An external USB microphone, properly positioned, does two things at once: it picks up both voices clearly, and it rejects most of the background noise that confuses transcription. We don't sell microphones and we're not affiliated with any of the brands below. These are just the ones our customers have consistently had good results with, ranked by how common the answer is when we ask clinicians what they use.
What to Buy
We recommend an Omnidirectional USB Desktop conference microphone. Pretty much any brand will do. The higher the pick up range, the better. A longer USB cable can help you beter position the microphone relative to you and your patient.
Amazon has quite the selection from as little as $26
What to avoid
Gaming headsets with RGB lighting and noise-cancellation. These are tuned for gaming voice-chat, which means they often compress and process the audio in ways that actually make transcription worse, not better. Boom-arm headsets meant for call centres or office use are fine.
Bluetooth microphones.
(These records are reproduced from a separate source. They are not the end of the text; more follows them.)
(** C6, amended: in normal mode the space below is
    [viewportHeight - rect.bottom - 10] and the space above
    [rect.top - 10], each subtraction rounded to the nearest double, hence
    the exact values when the rectangle's edges are integers (below 2^50);
    in rotated mode the space below is the container height minus
    (accumulated top plus trigger height) minus 20 and the space above is
    the accumulated top minus 20, exactly.  These are the spaces the
    stored direction is decided from. *)
Theorem C6_available_space (w : Env) (m : option HTMLElement)
  (cur : MenuPosition.t) (button container : HTMLElement) :
  buttonRef w = Some button -> containerRef w = Some container ->
  let l := branchLocals w button container m in
  let rect := getBoundingClientRect button in
  let accTop := fst (accumulateOffsets container button 0 0) in
  MenuPosition.openUpward (calculateMenuPosition w m cur)
  = Qlt_bool (spaceBelow l) (Qmin (actualMenuHeight l) 200)
    && Qlt_bool (spaceBelow l) (spaceAbove l) /\
  (isRotated w = false ->
   spaceBelow l
   == roundDouble (roundDouble (innerHeight w - DOMRect.bottom rect) - 10) /\
   spaceAbove l == roundDouble (DOMRect.top rect - 10)) /\
  (isRotated w = false ->
   forall viewportHeight top bottom : Z,
     innerHeight w == inject_Z viewportHeight ->
     DOMRect.top rect == inject_Z top ->
     DOMRect.bottom rect == inject_Z bottom ->
     (Z.abs viewportHeight <= 2 ^ 50)%Z ->
     (Z.abs top <= 2 ^ 50)%Z ->
     (Z.abs bottom <= 2 ^ 50)%Z ->
     spaceBelow l == innerHeight w - DOMRect.bottom rect - 10 /\
     spaceAbove l == DOMRect.top rect - 10) /\
  (isRotated w = true ->
   spaceBelow l
   == offsetHeight container - (accTop + offsetHeight button) - 20 /\
   spaceAbove l == accTop - 20).
Proof.
  intros Hb Hc l rect accTop. split; [|split; [|split]].
  - destruct (calculateMenuPosition_decision w m cur button container Hb Hc)
      as [Hup _].
    rewrite Hup. apply openUpward_branchLocals.
  - unfold l, branchLocals. intros ->. split; reflexivity.
  - unfold l, branchLocals. intros ->.
    intros vh top bottom Hvh Htop Hbottom Bvh Btop Bbottom.
    cbn [normalLocals spaceBelow spaceAbove]. unfold jsSub. fold rect.
    change (2 ^ 50)%Z with 1125899906842624%Z in Bvh, Btop, Bbottom.
    assert (H10 : 10 == inject_Z 10) by reflexivity.
    assert (Hfirst : roundDouble (innerHeight w - DOMRect.bottom rect)
                     == innerHeight w - DOMRect.bottom rect).
    { apply (roundDouble_difference _ _ vh bottom Hvh Hbottom).
      unfold twoTo53. lia. }
    assert (Hdiff : innerHeight w - DOMRect.bottom rect
                    == inject_Z (vh - bottom)).
    { rewrite Hvh, Hbottom. unfold Qeq. cbn. lia. }
    split.
    + assert (Harg : roundDouble (innerHeight w - DOMRect.bottom rect) - 10
                     == innerHeight w - DOMRect.bottom rect - 10).
      { rewrite Hfirst. reflexivity. }
      rewrite (roundDouble_compat _ _ Harg).
      apply (roundDouble_difference _ _ (vh - bottom) 10 Hdiff H10).
      unfold twoTo53. lia.
    + apply (roundDouble_difference _ _ top 10 Htop H10).
      unfold twoTo53. lia.
  - unfold l, branchLocals. intros ->. cbn. split; reflexivity.
Qed.

Lemma C6_available_space_witness :
  spaceBelow (branchLocals (page false [] None) (speedButton [])
                (playerBox []) None) == 800 - 750 - 10 /\
  spaceAbove (branchLocals (page false [] None) (speedButton [])
                (playerBox []) None) == 750 - 10 /\
  spaceBelow (branchLocals (page true [] None) (speedButton [])
                (playerBox []) None) == 30 /\
  spaceAbove (branchLocals (page true [] None) (speedButton [])
                (playerBox []) None) == 490.
Proof.
  destruct (C6_available_space (page false [] None) None
              (MenuPosition.Build 0 0 CssNone false)
              (speedButton []) (playerBox []) eq_refl eq_refl)
    as [_ [_ [Hn _]]].
  destruct (C6_available_space (page true [] None) None
              (MenuPosition.Build 0 0 CssNone false)
              (speedButton []) (playerBox []) eq_refl eq_refl)
    as [_ [_ [_ Hr]]].
  destruct (Hn eq_refl 800%Z 750%Z 750%Z) as [Hnb Hna];
    try reflexivity; try (cbn; lia).
  destruct (Hr eq_refl) as [Hrb Hra].
  split; [|split; [|split]].
  - exact Hnb.
  - exact Hna.
  - rewrite Hrb. reflexivity.
  - rewrite Hra. reflexivity.
Defined.

(** ** Missing refs *)

Lemma setMenuPosition_same (st : State) :
  setMenuPosition (menuPosition st) st = st.
Proof. now destruct st. Qed.

(** C8: when the trigger ref or the container ref is null,
    [calculateMenuPosition] changes nothing: the stored placement, and the
    whole component state, are exactly what they were. *)
Theorem C8_missing_ref_noop (w : Env) (st : State) :
  buttonRef w = None \/ containerRef w = None ->
  (forall m cur, calculateMenuPosition w m cur = cur) /\
  runCalculateMenuPosition w st = st.
Proof.
  intros H.
  assert (Hcalc : forall m cur, calculateMenuPosition w m cur = cur).
  { intros m cur. unfold calculateMenuPosition.
    destruct H as [-> | ->]; [reflexivity|].
    now destruct (buttonRef w). }
  split; [exact Hcalc|].
  unfold runCalculateMenuPosition. rewrite Hcalc.
  apply setMenuPosition_same.
Qed.

Lemma C8_missing_ref_noop_witness :
  runCalculateMenuPosition (pageWithoutContainer true) openState = openState.
Proof.
  exact (proj2 (C8_missing_ref_noop (pageWithoutContainer true) openState
                  (or_intror eq_refl))).
Defined.

(** ** Fullscreen tracking without a container *)

(** With a null container ref the optional call yields [undefined], and
    [undefined !== null] holds. *)
Lemma updateFullscreen_null_container (w : Env) (st : State) :
  containerRef w = None -> isFullscreen (updateFullscreen w st) = true.
Proof.
  intro Hc. unfold updateFullscreen. rewrite Hc. cbn.
  apply orb_true_r.
Qed.

(** C2: evaluated with a null container ref and no native fullscreen
    element, [updateFullscreen] stores [true], where "not fullscreen" is
    expected. *)
Theorem C2_null_container_reports_fullscreen :
  containerRef (pageWithoutContainer false) = None /\
  fullscreenElement (pageWithoutContainer false) = None /\
  isFullscreen
    (updateFullscreen (pageWithoutContainer false) (initialState false))
  = true.
Proof. repeat split. Qed.

(** With the container attached the same check does report "not
    fullscreen" when no ancestor carries the marker class. *)
Lemma updateFullscreen_attached_unmarked (w : Env) (st : State)
  (c : HTMLElement) :
  containerRef w = Some c -> fullscreenElement w = None ->
  closest "is-web-fullscreen" c = None ->
  isFullscreen (updateFullscreen w st) = false.
Proof.
  intros Hc Hf Hcl. unfold updateFullscreen, optional_call.
  now rewrite Hc, Hf, Hcl.
Qed.

(** ** Portal target *)

(** C3, as stated, fails: in rotated mode with the container ref still
    null and the menu shown, the menu is rendered into the document body
    instead of being held back. *)
Lemma C3_portal_claim_counterexample :
  ~ portalClaimAsStated (pageWithoutContainer true) openState.
Proof.
  intro H. destruct (H eq_refl eq_refl) as [_ Hrot].
  specialize (Hrot eq_refl). cbn in Hrot. discriminate Hrot.
Qed.

(** C3, amended: whenever the menu is shown and a document exists (the
    [typeof document] guard of line 226) the menu is rendered, never held
    back: at the anchor container exactly when the mode is rotated and the
    container ref is attached, and at the document body otherwise (normal
    mode, or rotated mode with the container ref still null); it is
    rendered nowhere else.  Without a document nothing is rendered. *)
Theorem C3_portal_target (w : Env) (st : State) :
  showSpeedMenu st = true ->
  (documentDefined w = true ->
   (forall c, render w st = Some (Container c)
              <-> isRotated w = true /\ containerRef w = Some c) /\
   (render w st = Some DocumentBody
    <-> isRotated w = false \/ containerRef w = None) /\
   render w st <> None) /\
  (documentDefined w = false -> render w st = None).
Proof.
  intros Hs. unfold render, portalTarget. rewrite Hs. cbn [andb].
  split; intros Hd; rewrite Hd; [|reflexivity].
  destruct (isRotated w); [destruct (containerRef w) as [c'|]|].
  - split; [|split].
    + intro c. split.
      * intro H. injection H as ->. now split.
      * intros [_ H]. now injection H as ->.
    + split; [discriminate|]. intros [H|H]; discriminate.
    + discriminate.
  - split; [|split].
    + intro c. split; [discriminate|]. intros [_ H]. discriminate.
    + split; [now right | reflexivity].
    + discriminate.
  - split; [|split].
    + intro c. split; [discriminate|]. intros [H _]. discriminate.
    + split; [now left | reflexivity].
    + discriminate.
Qed.

Lemma C3_portal_target_witness :
  render (pageWithoutContainer true) openState = Some DocumentBody /\
  render (page true [] None) openState = Some (Container (playerBox [])) /\
  render pageWithoutDocument openState = None.
Proof.
  split; [|split].
  - apply (proj1 (proj2 (proj1 (C3_portal_target (pageWithoutContainer true)
                                  openState eq_refl) eq_refl))).
    now right.
  - apply (proj1 (proj1 (C3_portal_target (page true [] None) openState
                           eq_refl) eq_refl)).
    now split.
  - apply (proj2 (C3_portal_target pageWithoutDocument openState eq_refl)).
    reflexivity.
Defined.

(** ** Scroll dismissal *)

(** C9, as stated, fails: a scroll of a nested element, here the menu's
    own scrollable list, is not delivered to the [window] listener, and the
    open menu stays open. *)
Lemma C9_nested_scroll_counterexample :
  ~ anyScrollClosesClaim (page false [] None) (ElementScroll speedMenu 0 40)
      openState.
Proof.
  intro H. specialize (H eq_refl eq_refl). discriminate H.
Qed.

(** C9, amended: in every state where the menu is open, a scroll of the
    document's viewport, whatever the scroll position it reports, leaves
    the menu closed and nothing rendered, and the stored placement
    untouched; a scroll of a nested element does not reach the listener
    and leaves the whole state as it was. *)
Theorem C9_scroll_closes (w : Env) (st : State) :
  showSpeedMenu st = true ->
  (forall scrollX scrollY,
      let st' := step w (Scroll scrollX scrollY) st in
      showSpeedMenu st' = false /\
      render w st' = None /\
      menuPosition st' = menuPosition st) /\
  (forall target scrollLeft scrollTop,
      step w (ElementScroll target scrollLeft scrollTop) st = st).
Proof.
  intros Hs. destruct st as [pos fs show timer]. cbn in Hs. subst show.
  split.
  - intros scrollX scrollY. cbn. split; [reflexivity|]. split; reflexivity.
  - intros target scrollLeft scrollTop. reflexivity.
Qed.

Lemma C9_scroll_closes_witness :
  showSpeedMenu (step (page false [] None) (Scroll 0 120) openState) = false
  /\ step (page false [] None) (ElementScroll speedMenu 0 40) openState
     = openState.
Proof.
  split.
  - exact (proj1 (proj1 (C9_scroll_closes (page false [] None) openState
                           eq_refl) 0 120)).
  - exact (proj2 (C9_scroll_closes (page false [] None) openState eq_refl)
             speedMenu 0 40).
Defined.

(** ** Reopening in an unchanged environment *)

(** With both refs attached the new placement does not depend on the
    stored one. *)
Lemma calculateMenuPosition_fresh (w : Env) (m : option HTMLElement)
  (cur cur' : MenuPosition.t) (b c : HTMLElement) :
  buttonRef w = Some b -> containerRef w = Some c ->
  calculateMenuPosition w m cur = calculateMenuPosition w m cur'.
Proof.
  intros Hb Hc. unfold calculateMenuPosition. now rewrite Hb, Hc.
Qed.

(** A computation overwrites whatever an earlier one stored. *)
Lemma calculateMenuPosition_absorbs (w : Env) (m m' : option HTMLElement)
  (cur : MenuPosition.t) :
  calculateMenuPosition w m (calculateMenuPosition w m' cur)
  = calculateMenuPosition w m cur.
Proof.
  destruct (buttonRef w) as [b|] eqn:Hb.
  - destruct (containerRef w) as [c|] eqn:Hc.
    + apply (calculateMenuPosition_fresh w m _ _ b c Hb Hc).
    + unfold calculateMenuPosition. now rewrite Hb, Hc.
  - unfold calculateMenuPosition. now rewrite Hb.
Qed.

Lemma step_Click_open (w : Env) (pos : MenuPosition.t) (fs timer : bool) :
  step w Click (Build_State pos fs true timer) = Build_State pos fs false false.
Proof. reflexivity. Qed.

Lemma step_Click_closed (w : Env) (pos : MenuPosition.t) (fs timer : bool) :
  step w Click (Build_State pos fs false timer)
  = Build_State
      (calculateMenuPosition w (mountedMenu w)
         (calculateMenuPosition w None pos))
      fs true true.
Proof.
  unfold mountedMenu.
  cbv -[calculateMenuPosition documentDefined menuElement].
  now destruct (documentDefined w).
Qed.

Lemma step_SettleTimeout_armed (w : Env) (pos : MenuPosition.t) (fs : bool) :
  step w SettleTimeout (Build_State pos fs true true)
  = Build_State (calculateMenuPosition w (mountedMenu w) pos) fs true false.
Proof.
  unfold mountedMenu.
  cbv -[calculateMenuPosition documentDefined menuElement].
  now destruct (documentDefined w).
Qed.

Lemma run_closeThenOpen (w : Env) (settle : bool) (st : State) :
  showSpeedMenu st = true ->
  run (closeThenOpen w settle) st
  = {| menuPosition :=
         calculateMenuPosition w (mountedMenu w) (menuPosition st);
       isFullscreen := isFullscreen st;
       showSpeedMenu := true;
       settleTimer := negb settle |}.
Proof.
  intros Hs. destruct st as [pos fs show timer]. cbn in Hs. subst show.
  cbn [menuPosition isFullscreen].
  destruct settle; cbn [closeThenOpen app run negb];
    rewrite step_Click_open, step_Click_closed;
    rewrite ?step_SettleTimeout_armed, !calculateMenuPosition_absorbs;
    reflexivity.
Qed.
They add a layer of lossy compression that makes speech slightly muddier. For recording purposes, wired USB is always better than wireless. (Bluetooth headphones for listening playback are fine — it's the microphone side that matters.)
"Studio" microphones that need a separate audio interface. XLR microphones like the Shure SM7B produce beautiful audio but need a separate USB audio interface box to plug into your computer. That's two pieces of gear instead of one. For clinical use, the convenience of a single-cable USB microphone outweighs the small quality gain of a studio rig.
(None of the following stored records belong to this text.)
(** * Automaton predictors of SGNMT

    A shallow embedding of [cam/sgnmt/predictors/automata.py]: the
    deterministic lattice predictor ([FstPredictor]), the nondeterministic
    lattice predictor ([NondeterministicFstPredictor]) and the parts of the
    RTN predictor ([RtnPredictor]) that do not run OpenFst's replace
    operation; and of the handlers of [cam/sgnmt/output.py] that write
    text and lattices.

    Conventions of the embedding.
    - Python [float] scores are idealised as exact integers ([Z]): sums,
      differences and comparisons are exact, and there is no NaN.  The
      constant [utils.NEG_INF] only ever occurs as the default of a
      [dict.get] that is compared with [<] against a finite score, so it is
      represented by the absent case of an [option].
    - Python objects that may be [None] are [option]s.
    - A method is a function from the object before the call to the outcome
      of the call paired with the object after it, so that the state an
      exception leaves behind is part of the model.
    - A [dict] is an insertion-ordered association list with unique keys.
    - [while] loops take fuel; running out of it is the outcome [OutOfFuel].
    - Where Python 2 and Python 3 differ, the interpreter is a parameter
      ([pyver]).  Strings are sequences of 8-bit characters with the
      whitespace of a Python 2 byte string; what is proved of the splitting
      of lines is stated for text on which Python 3 agrees ([Py.plain]).
    - The text handed to [fst.Compiler] is kept as a list of lines by their
      fields.  What the operator [%] makes of a format string beyond a
      single [%d], whether OpenFst compiles a text and whether a file can
      be written are left to functions that the handlers take as an
      argument. *)

From stdpp Require Import base option list gmap strings sorting pretty.
From Stdlib Require Import ZArith Lia Ascii.
From Stdlib Require String.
Headsets in general as they are geared towards picking up the speakers voice at close range and will likely ignore your patient's voice.
Directional microphones of any kind - these are great for studio recordings and podcasts,, but the directionality means it will likely miss your patient conversations if you move outside of the directional pickup.
Where to put the microphone
Position matters almost as much as the microphone itself. Three practical rules:
- Relatively closer to your patient and further away from your computer (within reason based on USB cable length). This allows for louder speech pickup and less noise from fans and keyboards. Don't worry if the cable is short, just move it in the direction of the patient position and it should work just fine within a normal sized consultation room.
A quick sanity check after you set it up
Open any session page, click the microphone dropdown, select your new device. Then speak at a normal consultation volume without looking at the screen. Glance at the audio meter next to the record button — it should bounce into the green zone (roughly the middle of the meter) when you speak, and drop to near-zero when you stop.
If the meter barely moves, the microphone is too far away or its input volume is too low (check your operating system's sound settings). If the meter is pinning to the top constantly, you're too close or the input gain is too high.
Why this matters
We have the data across thousands of sessions: clinics using an external USB microphone produce notes rated "clinician-ready" at sign-off roughly 3× more often than clinics recording through a laptop built-in. That translates directly into less editing time per session and fewer re-recordings. The one-off $26–$120 cost of the microphone pays back in saved time within a couple of weeks.